[Task statement]:
Please report the number of lines in the entries below that contain "apply", with nothing added.

[Supplied records]:
Lemma X8_witness_stale_token_is_dropped :
  let r := ok_response (success_envelope JNull) ∅ in
  let s := session_state (always r) in
  let s' := snd (login s) in
  headers (session (self s)) !! "XSRF-TOKEN" = Some (Some "abc123") /\
  fst (login s) = Ok tt /\
  token_expiration_time (self s') = PrimFloat.add (now s) 1200%float /\
  headers (session (self s')) !! "XSRF-TOKEN" = Some None /\
  forall function data,
    exists rq rest,
      trace (world (snd (_request function data s'))) =
        trace (world s') ++ EvPost rq :: rest /\
      req_headers rq !! "XSRF-TOKEN" = None.
Proof.
  cbv zeta. split; [vm_compute; reflexivity |].
  apply (X8_login_without_token_cookie_drops_header
           (session_state (always (ok_response (success_envelope JNull) ∅)))
           (ok_response (success_envelope JNull) ∅)).
  - reflexivity.
  - vm_compute. reflexivity.
  - vm_compute. reflexivity.
Defined.

(** X9: when the token has expired and the login made for it fails with an
    error other than throttling or session-invalid, the operation raises that
    error after the login POST alone: the operation itself is never sent. *)
Theorem X9_failed_login_keeps_operation_from_being_sent :
  forall (function : string) (data : option json) (s : State) (e : exn),
    expired s = true ->
    fst (login (tick s)) = Raise e ->
    is_throttled (@Raise json e) = false ->
    is_session_invalid e = false ->
    fst (_request function data s) = Raise e /\
    trace (world (snd (_request function data s))) =
      trace (world s) ++ [EvPost (login_request (self s))].
Proof.
  intros function data s e Hexp Hlogin Hthr Hsi.
  assert (Hcall : call function data s = (Raise e, snd (login (tick s)))).
  { unfold call. rewrite authenticated_unfold.
    rewrite Hexp.
    destruct (login (tick s)) as [[[]|e'] s1]; cbn in Hlogin; [done |].
    by injection Hlogin as ->. }
  rewrite (request_not_handled _ _ _ _ _ Hcall Hthr);
    [| by intros e' [= <-]].
  split; [done |]. cbn [snd]. apply (login_trace (tick s)).
Qed.

Lemma X9_witness_wrong_credentials :
  let r := ok_response (failure_envelope 20001) ∅ in
  let s := mkState fresh_client (world_at 60%float (always r)) in
  fst (_request "getStationList" None s) =
    Raise (HTTPError (failure_envelope 20001)) /\
  trace (world (snd (_request "getStationList" None s))) =
    trace (world s) ++ [EvPost (login_request (self s))].
Proof.
  cbv zeta.
  apply X9_failed_login_keeps_operation_from_being_sent.
  - vm_compute. reflexivity.
  - vm_compute. reflexivity.
  - reflexivity.
  - reflexivity.
Defined.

[Expected answer]:
3